Anyone who has suddenly found themselves single in NYC has learned how to play Breakup Monopoly. You divide the city up, get dibs on everything -- 'your' dry cleaner, delis, dog parks and bars. This is designed to keep both parties safe. Once the lines are drawn, those are your new city limits.
You leave with what you brought in, and it goes without saying that you keep your own neighborhood -- the entire thing. This was the way it had always gone for me until I started dating someone who was in law school in California.
We had met in college, but never pursued anything romantic. Years later in March of 2009, a few errant Facebook clicks led me back to him, and what felt like an old-school romance began. I looked forward to his messages and wrote responses that, I hoped, came across witty in a relaxed way, as if I'd just dashed them off instead of painstakingly choosing words. But this wasn't some Nigerian prince scam. We were damn good at email, but we had to figure out if the
relationship held up in person.
As it turned out, he had plans to spend that summer in Brooklyn while interning. He let his single status go on our very first day in May, and left me behind at the end of August. We decided that, distance be damned, we'd make it work. Besides, he only had a year left in school, and then he'd come to work at a firm in Manhattan. It sounded doable. What was 365 days in the scheme of things, really?
I became very well acquainted with Virgin America airlines over the next 9 months. For Thanksgiving, he came to my house on Long Island. My sister got a kick out of him, and my mom made him a blanket. We visited his family at Christmas, and I fell in love with his grandma. She didn't even mention that I was the first Jew she'd met up close. At the end of each break, he'd return to his side of the country.
And so the city was mine for the duration of the relationship. When our year together abruptly ended in a startling blaze of cancelled plane tickets and plans, the 2,461 miles between us became a blessing. We hadn't really made many memories on my turf, and two months after the breakup, I moved into a co-op that he'd never stepped foot in. If I owned New York wholly, I had Gramercy specifically.
Eventually, like we'd looked forward to in better times, he moved to New York. I didn't know he was here until I got the requisite "Hi, how are you" text. The thought of him building a life in the place where I'd already established mine made me queasy. There are roughly 1,635,000 people in the city, but anyone who lives here knows the #1 rule of Manhattan: You will see the one person you're trying to avoid.
Suddenly I was a ball of sadness dipped in panic, on high alert wherever I went. Which ended up being useless, because he came to me.
I got a text a few months shy of what would have been our 2 year anniversary.
Need to tell you something.
Of course being a rational 20-something, I decided he was going to profess his love. He had obviously made a mistake, couldn't live without me, saw the error of his ways, etc.
[Now, standing outside my apartment building]
"So, my roommates and I can't stay in our apartment.
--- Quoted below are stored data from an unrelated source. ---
(** A one-time password is six decimal digits, the number truncated from the HMAC
    modulo one million, leading zeros kept. *)
Theorem totpCode_digits key counter :
  slen (totpCode key counter) = 6 ∧ sforall is_digit (totpCode key counter) = true ∧
  digits_value 0 (totpCode key counter)
    = totp_number (hmac_sha1 key (be_bytes 8 counter)) mod 1000000.
Proof.
  unfold totpCode. set (n := totp_number _ mod 1000000).
  assert (0 ≤ n < 1000000) as Hn by (apply Z.mod_pos_bound; lia).
  assert (0 ≤ n / 100000 < 10) as H1 by (split; [apply Z.div_pos|apply Z.div_lt_upper_bound]; lia).
  assert (∀ k, 0 ≤ n / k mod 10 < 10) as Hk by (intros; apply Z.mod_pos_bound; lia).
  assert (0 ≤ n mod 10 < 10) as H0 by (apply Z.mod_pos_bound; lia).
  clearbody n. split; [done|]. cbn [sforall digits_value].
  destruct (digit_char _ H1) as [-> ->]. destruct (digit_char _ H0) as [-> ->].
  rewrite !(proj1 (digit_char _ (Hk _))), !(proj2 (digit_char _ (Hk _))).
  split; [done|]. Z.div_mod_to_equations. lia.
Qed.

(** ** The verifier *)

Section VerifyFacts.
Context `{UnicodeCase}.

Definition accepts (unix : Z) (key code : string) : Prop :=
  ∃ offset, -1 ≤ offset ≤ 1 ∧ code = totpCode key (wrapu64 (wrap64 (Z.quot unix 30 + offset))).

Lemma accepts_existsb unix key code :
  existsb (λ offset, String.eqb (totpCode key (wrapu64 (wrap64 (Z.quot unix 30 + offset)))) code)
    totp_offsets = true ↔ accepts unix key code.
Proof.
  unfold accepts, totp_offsets. rewrite existsb_exists. split.
  - intros (o & Ho & He). apply String.eqb_eq in He. exists o. split; [|done].
    simpl in Ho. lia.
  - intros (o & Ho & ->). exists o. rewrite String.eqb_refl. split; [|done].
    simpl. lia.
Qed.

(** The verifier accepts exactly the codes, spaces apart, of the time step of the
    clock, of the one before and of the one after, under the key the stored secret
    decodes to; everything else is refused, whatever its length or characters. *)
Theorem Verify_spec unix secret code :
  Verify unix secret code = true ↔
  ∃ key, decodeTOTPSecret secret = Some key ∧ accepts unix key (squeeze code).
Proof.
  unfold Verify. cbv zeta. set (c := squeeze code). split.
  - destruct (negb (slen c =? 6)); [done|]. destruct (negb (sforall is_digit c)); [done|].
    destruct (decodeTOTPSecret secret) as [key|]; [|done].
    intros Ha%accepts_existsb. by exists key.
  - intros (key & Hk & Ha). rewrite Hk. destruct Ha as (o & Ho & Hc).
    destruct (totpCode_digits key (wrapu64 (wrap64 (Z.quot unix 30 + o)))) as (Hl & Hd & _).
    rewrite <- Hc in Hl, Hd. rewrite Hl, Hd. cbn [negb Z.eqb].
    apply accepts_existsb. by exists o.
Qed.
End VerifyFacts.

(** ** Base32 *)

Lemma b32_val_char k : 0 ≤ k < 32 → b32_val (b32_char k) = Some k ∧ not_newline (b32_char k) = true
  ∧ (is_upper (b32_char k) || is_digit (b32_char k)) = true.
Proof.
  intros Hk. pose proof (forall_below 32 (λ k, bool_decide (b32_val (b32_char k) = Some k ∧
    not_newline (b32_char k) = true ∧ (is_upper (b32_char k) || is_digit (b32_char k)) = true))
    eq_refl k Hk) as H. by apply bool_decide_eq_true in H.
Qed.

Lemma b32_quantum a b c d e :
  ∃ d0 d1 d2 d3 d4 d5 d6 d7,
    b32_digits 8 (be_value 0 (String a (String b (String c (String d (String e "")))))) =
      String (b32_char d0) (String (b32_char d1) (String (b32_char d2) (String (b32_char d3)
        (String (b32_char d4) (String (b32_char d5) (String (b32_char d6) (String (b32_char d7) ""))))))) ∧
    Forall (λ k, 0 ≤ k < 32) [d0; d1; d2; d3; d4; d5; d6; d7] ∧
    d0 * 2^35 + d1 * 2^30 + d2 * 2^25 + d3 * 2^20 + d4 * 2^15 + d5 * 2^10 + d6 * 2^5 + d7 =
      (((byte a * 256 + byte b) * 256 + byte c) * 256 + byte d) * 256 + byte e.
Proof.
  set (v := be_value 0 _).
  assert (v = (((byte a * 256 + byte b) * 256 + byte c) * 256 + byte d) * 256 + byte e) as Hv.
  { subst v. cbn [be_value]. lia. }
  pose proof (byte_range a). pose proof (byte_range b). pose proof (byte_range c).
  pose proof (byte_range d). pose proof (byte_range e).
  assert (0 ≤ v < 2^40) as Hr by lia. rewrite <- Hv. clearbody v. clear Hv.
  exists (v / 2^35 mod 32), (v / 2^30 mod 32), (v / 2^25 mod 32), (v / 2^20 mod 32),
    (v / 2^15 mod 32), (v / 2^10 mod 32), (v / 2^5 mod 32), (v / 2^0 mod 32).
  split; [done|]. split; [repeat constructor; apply Z.mod_pos_bound; lia|].
  rewrite Z.pow_0_r, Z.div_1_r.
  assert (∀ p, 0 < p → v / p = 32 * (v / (p * 32)) + v / p mod 32) as Hs.
  { intros p Hp. rewrite <- Z.div_div by lia. apply Z.div_mod. lia. }
  pose proof (Hs 1 ltac:(lia)) as Hone. rewrite Z.div_1_r in Hone.
  pose proof (Hs (2^5) ltac:(lia)). pose proof (Hs (2^10) ltac:(lia)).
  pose proof (Hs (2^15) ltac:(lia)). pose proof (Hs (2^20) ltac:(lia)).
  pose proof (Hs (2^25) ltac:(lia)). pose proof (Hs (2^30) ltac:(lia)).
  assert (v / 2^35 mod 32 = v / 2^35) as ->.
  { apply Z.mod_small. split; [apply Z.div_pos; lia|apply Z.div_lt_upper_bound; lia]. }
  change (1 * 32) with (2^5) in *. change (2^5 * 32) with (2^10) in *.
  change (2^10 * 32) with (2^15) in *. change (2^15 * 32) with (2^20) in *.
  change (2^20 * 32) with (2^25) in *. change (2^25 * 32) with (2^30) in *.
  change (2^30 * 32) with (2^35) in *. lia.
Qed.

Definition b32_letter (c : ascii) : bool := is_upper c || is_digit c.

Lemma b32_encode_digits n s : String.length s = (5 * n)%nat →
  (∃ l, digits_of b32_val (sfilter not_newline (b32_encode s)) = Some l ∧ b32_quanta l = s) ∧
  sforall b32_letter (b32_encode s) = true ∧ String.length (b32_encode s) = (8 * n)%nat.
Proof.
  revert s. induction n as [|n IH]; intros s Hs.
  { destruct s; [|done]. split_and!; [by exists []|done..]. }
  destruct s as [|a [|b [|c [|d [|e s]]]]]; try (simpl in Hs; lia).
  destruct (IH s) as ((l & Hl & Hq) & Hall & Hlen); [simpl in Hs; lia|].
  destruct (b32_quantum a b c d e) as (d0 & d1 & d2 & d3 & d4 & d5 & d6 & d7 & He & Hd & Hv).
  cbn [b32_encode]. rewrite He. rewrite !Forall_cons in Hd.
  destruct Hd as (H0 & H1 & H2 & H3 & H4 & H5 & H6 & H7 & _).
  rewrite !sapp_cons. cbn [String.append sfilter digits_of sforall String.length].
  assert (∀ k, 0 ≤ k < 32 → not_newline (b32_char k) = true) as Hn by apply b32_val_char.
  assert (∀ k, 0 ≤ k < 32 → b32_letter (b32_char k) = true) as Hu by apply b32_val_char.
  assert (∀ k, 0 ≤ k < 32 → b32_val (b32_char k) = Some k) as Hval by apply b32_val_char.
  rewrite !Hn, !Hu by done. cbn [digits_of]. rewrite !Hval by done.
  rewrite Hl, Hall, Hlen. cbn [andb]. split_and!; [|done|lia].
  eexists; split; [done|]. cbn [b32_quanta]. rewrite Hv, Hq.
  pose proof (byte_range a). pose proof (byte_range b). pose proof (byte_range c).
  pose proof (byte_range d). pose proof (byte_range e). set (v := _ * 256 + byte e).
  replace (v / 2^32) with (byte a) by (subst v; div_mod).
  replace (v / 2^24 mod 256) with (byte b) by (subst v; div_mod).
  replace (v / 2^16 mod 256) with (byte c) by (subst v; div_mod).
  replace (v / 2^8 mod 256) with (byte d) by (subst v; div_mod).
  replace (v mod 256) with (byte e) by (subst v; div_mod).
  by rewrite !chr_byte.
Qed.

(** ** Enrollment *)

Section EnrollmentFacts.
Context `{UnicodeCase}.

Lemma b32_letter_facts c : b32_letter c = true →
  graphic c = true ∧ is_ascii_byte c = true ∧ ascii_upper c = c ∧ unreserved c = true.
Proof.
  intros Hc. pose proof (forall_bytes (λ c, negb (b32_letter c) || (graphic c && is_ascii_byte c &&
    Ascii.eqb (ascii_upper c) c && unreserved c)) eq_refl c) as Hall.
  cbv beta in Hall. rewrite Hc in Hall. cbn [negb orb] in Hall. bool_prop.
  match goal with He : Ascii.eqb _ _ = true |- _ => apply Ascii.eqb_eq in He end. done.
Qed.

Lemma smap_id f s : (∀ c, b32_letter c = true → f c = c) → sforall b32_letter s = true → smap f s = s.
Proof.
  intros Hf. induction s as [|c s IH]; [done|]. cbn [sforall]. intros [Hc Hs]%andb_prop.
  unfold smap in *. by rewrite (Hf c Hc), (IH Hs).
Qed.

Lemma QueryEscape_id s : sforall b32_letter s = true → QueryEscape s = s.
Proof.
  induction s as [|c s IH]; [done|]. cbn [sforall QueryEscape]. intros [Hc Hs]%andb_prop.
  destruct (b32_letter_facts c Hc) as (_ & _ & _ & ->). by rewrite IH.
Qed.

Lemma squeeze_field s : is_field s → squeeze s = s.
Proof. intros Hs. unfold squeeze. by rewrite fields_field. Qed.

Lemma decodeTOTPSecret_generated value n :
  String.length value = (5 * n)%nat → (0 < n ≤ 32)%nat →
  decodeTOTPSecret (b32_encode value) = Some value.
Proof.
  intros Hv Hn. destruct (b32_encode_digits n value Hv) as ((l & Hl & Hq) & Hall & Hlen).
  set (s := b32_encode value) in *.
  assert (s ≠ "") as Hne by (intros E; rewrite E in Hlen; simpl in Hlen; lia).
  assert (is_field s) as Hf.
  { apply graphic_field; [done|]. apply (sforall_impl b32_letter); [|done].
    intros c Hc. by destruct (b32_letter_facts c Hc). }
  unfold decodeTOTPSecret. rewrite squeeze_field by done.
  assert (to_upper s = s) as ->.
  { unfold to_upper. assert (is_ascii s = true) as ->.
    { apply (sforall_impl b32_letter); [|done]. intros c Hc. by destruct (b32_letter_facts c Hc) as (_ & ? & _). }
    apply smap_id; [|done]. intros c Hc. by destruct (b32_letter_facts c Hc) as (_ & _ & ? & _). }
  rewrite (proj2 (String.eqb_neq s "") Hne). cbn [orb].
  assert ((256 <? slen s) = false) as -> by (apply Z.ltb_ge; unfold slen; rewrite Hlen; lia).
  unfold b32_decode. by rewrite Hl, Hq.
Qed.

(** Enrollment round trip: a secret generated from twenty random bytes is what the
    provisioning URI hands to the authenticator application, decodes to those very
    bytes, and the code the application computes from them at its clock is accepted by
    the verifier as long as the two clocks are at most thirty seconds apart. *)
Theorem enrolled_code_accepted value secret login t0 t :
  slen value = 20 → GenerateTOTPSecret (Some value) = Some secret →
  0 ≤ t0 < 2^62 → 0 ≤ t < 2^62 → Z.abs (t - t0) ≤ 30 →
  TOTPProvisioningURI login secret =
    Some ("otpauth://totp/" +++ PathEscape ("AegisAdmin:" +++ trim_space login)
          +++ "?algorithm=SHA1&digits=6&issuer=AegisAdmin&period=30&secret=" +++ secret) ∧
  Verify t secret (totpCode value (t0 / 30)) = true.
Proof.
  intros Hv [= <-] Ht0 Ht Hd.
  assert (String.length value = (5 * 4)%nat) as Hlen by (unfold slen in Hv; lia).
  assert (decodeTOTPSecret (b32_encode value) = Some value) as Hdec
    by (apply (decodeTOTPSecret_generated value 4); lia).
  split.
  - unfold TOTPProvisioningURI. rewrite Hdec. unfold encode_values.
    cbn [fmap list_fmap fst snd]. rewrite (QueryEscape_id (b32_encode value)).
    + reflexivity.
    + by destruct (b32_encode_digits 4 value Hlen) as (_ & ? & _).
  - apply Verify_spec. exists value. split; [done|].
    destruct (totpCode_digits value (t0 / 30)) as (Hl & Hdig & _).
    rewrite squeeze_field.
    2:{ apply graphic_field; [intros E; by rewrite E in Hl|].
        apply (sforall_impl is_digit); [|done]. intros c Hc.
        pose proof (forall_bytes (λ c, negb (is_digit c) || graphic c) eq_refl c) as Hg.
        cbv beta in Hg. by rewrite Hc in Hg. }
    exists (t0 / 30 - t / 30). rewrite Z.quot_div_nonneg by lia.
    assert (0 ≤ t0 / 30 < 2^62) by div_mod. assert (0 ≤ t / 30) by div_mod.
    split; [div_mod|].
    replace (t / 30 + (t0 / 30 - t / 30)) with (t0 / 30) by lia.
    rewrite wrap64_id by (unfold int_min, int_max; lia).
    unfold wrapu64. by rewrite Z.mod_small by lia.
Qed.
End EnrollmentFacts.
I'm moving ... there."
He pointed to a building across from mine. I'm talking 20 feet away, maybe fewer if you've got a long stride. Instead of having the vast United States between us, we were now curb to curb. The contested property wasn't a restaurant or store -- it was my very own street.
What do you do during an invasion? You stand your ground! You don't go down without a fight! Or you completely cede your territory to the enemy and start using your building's back entrance. You do the walk of shame from your own apartment, when the only thing you have to be ashamed of is how much you still care about someone who no longer cares about you.
Not what Jesus or Gloria Steinem would do? I know. Still, I couldn't bear a run-in with my ex. Lobbing a perfect one-liner on your very best hair day only happens in the movies. In real life, it's all, "So, when is your lease up?" or the ever attractive "YOU TORE MY HEART OUT, HAVE I MENTIONED THAT LATELY?"
I had already pushed pathetically hard to make the relationship work. Proximity wasn't making his heart grow fonder. I didn't have any fight left in me.
So while I licked my wounds, yes, I used another entrance. To my own building. When a fragile heart's involved, you sometimes need to take the road less traveled.
Taking the back door would be a quick fix, I figured. But I soon realized it was the opposite. Each time my feet beat another unnecessary step, my heart pounded. Because even if I hadn't thought about him for a moment, going out of my way was a self-inflicted reminder. I could avoid him physically, but that's only half the battle. And it's the easy half.
Everyone wondered how I ultimately moved on without moving away. Self-help books? Self-medication? I'm sure that works, but the honest answer is -- it just happened.
I mourned my loss for far longer than I should have, but ultimately work took over. I'd get busy and an hour of ex-free thoughts would fly by. Then a day. A handful of days.
Of course a song or a flash of blue eyes on the subway could pull me back down, but I was getting better at digging myself out.
I firmly believe that at some point, when you've hurt for too long, your body steps in to save you. Kind of like a coma for you heart and head. A little forced sleep so you can heal. Memories file themselves away so you have room for new ones.
One day you're the walking wounded. The next, you're dashing home with a million bags, your cell phone wedged between your shoulder and ear, thinking about everything except that guy across the street and you realize ... you went in the front door.